**Data extracts:**
————————

(** A pass that continues has added one to the trial counter. *)
Lemma continue_counts s s' :
  trial M L s = Ok (Continue s') ->
  iterations_ (this s') = iterations_ (this s) + 1 /\
  iterations_ (this s) < INT_MAX.
Proof.
  intros H. apply trial_inv in H.
  remember (Continue s') as r eqn:Hr.
  destruct H as [s'' Hg | s1 s2 Hg Hd Hsel | s1 s2 s3 s4 Hg Hd Hsel He Hi
                | s1 s2 s3 s5 s6 Hg Hd Hsel He Hf Hi];
    try discriminate.
  - inversion Hr; subst. open_phases. trace_back. lia.
  - assert (s' = s6) as -> by (destruct (_ <? _); congruence). clear Hr.
    destruct (select_shape M s3) as (ms & found & Hs1 & Hs2).
    apply fit_cases in Hf. destruct Hf as [-> | [_ Hf]];
      open_phases; trace_back; lia.
Qed.

Lemma loop_exits fuel s0 s : loop M L fuel s0 = Ok s -> exits M L s0 s.
Proof.
  enough (forall fuel s1, at_head M L s0 s1 -> loop M L fuel s1 = Ok s ->
                          exits M L s0 s) as G
      by (apply G; constructor).
  clear fuel. intros fuel. induction fuel as [|fuel IH]; intros s1 Hh; simpl.
  - destruct (Z.ltb_spec (to_unsigned (iterations_ (this s1))) (k_n_star (fr s1)))
      as [Hlt|Hge]; intros H; [discriminate|].
    inversion H; subst. apply exit_test; [assumption|unfold in_budget; lia].
  - destruct (Z.ltb_spec (to_unsigned (iterations_ (this s1))) (k_n_star (fr s1)))
      as [Hlt|Hge]; intros H.
    + bind_inv H. destruct a as [s'|s'].
      * apply IH with (s1 := s'); [|assumption].
        eapply head_next; eauto.
      * inversion H; subst. eapply exit_break; eauto.
    + inversion H; subst. apply exit_test; [assumption|unfold in_budget; lia].
Qed.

————————

**What is needed:** Write out exactly the lines from the line holding "destruct H as" through the last line of the data, and nothing besides those lines.

**Solution to this task:**
  destruct H as [s'' Hg | s1 s2 Hg Hd Hsel | s1 s2 s3 s4 Hg Hd Hsel He Hi
                | s1 s2 s3 s5 s6 Hg Hd Hsel He Hf Hi];
    try discriminate.
  - inversion Hr; subst. open_phases. trace_back. lia.
  - assert (s' = s6) as -> by (destruct (_ <? _); congruence). clear Hr.
    destruct (select_shape M s3) as (ms & found & Hs1 & Hs2).
    apply fit_cases in Hf. destruct Hf as [-> | [_ Hf]];
      open_phases; trace_back; lia.
Qed.

Lemma loop_exits fuel s0 s : loop M L fuel s0 = Ok s -> exits M L s0 s.
Proof.
  enough (forall fuel s1, at_head M L s0 s1 -> loop M L fuel s1 = Ok s ->
                          exits M L s0 s) as G
      by (apply G; constructor).
  clear fuel. intros fuel. induction fuel as [|fuel IH]; intros s1 Hh; simpl.
  - destruct (Z.ltb_spec (to_unsigned (iterations_ (this s1))) (k_n_star (fr s1)))
      as [Hlt|Hge]; intros H; [discriminate|].
    inversion H; subst. apply exit_test; [assumption|unfold in_budget; lia].
  - destruct (Z.ltb_spec (to_unsigned (iterations_ (this s1))) (k_n_star (fr s1)))
      as [Hlt|Hge]; intros H.
    + bind_inv H. destruct a as [s'|s'].
      * apply IH with (s1 := s'); [|assumption].
        eapply head_next; eauto.
      * inversion H; subst. eapply exit_break; eauto.
    + inversion H; subst. apply exit_test; [assumption|unfold in_budget; lia].
Qed.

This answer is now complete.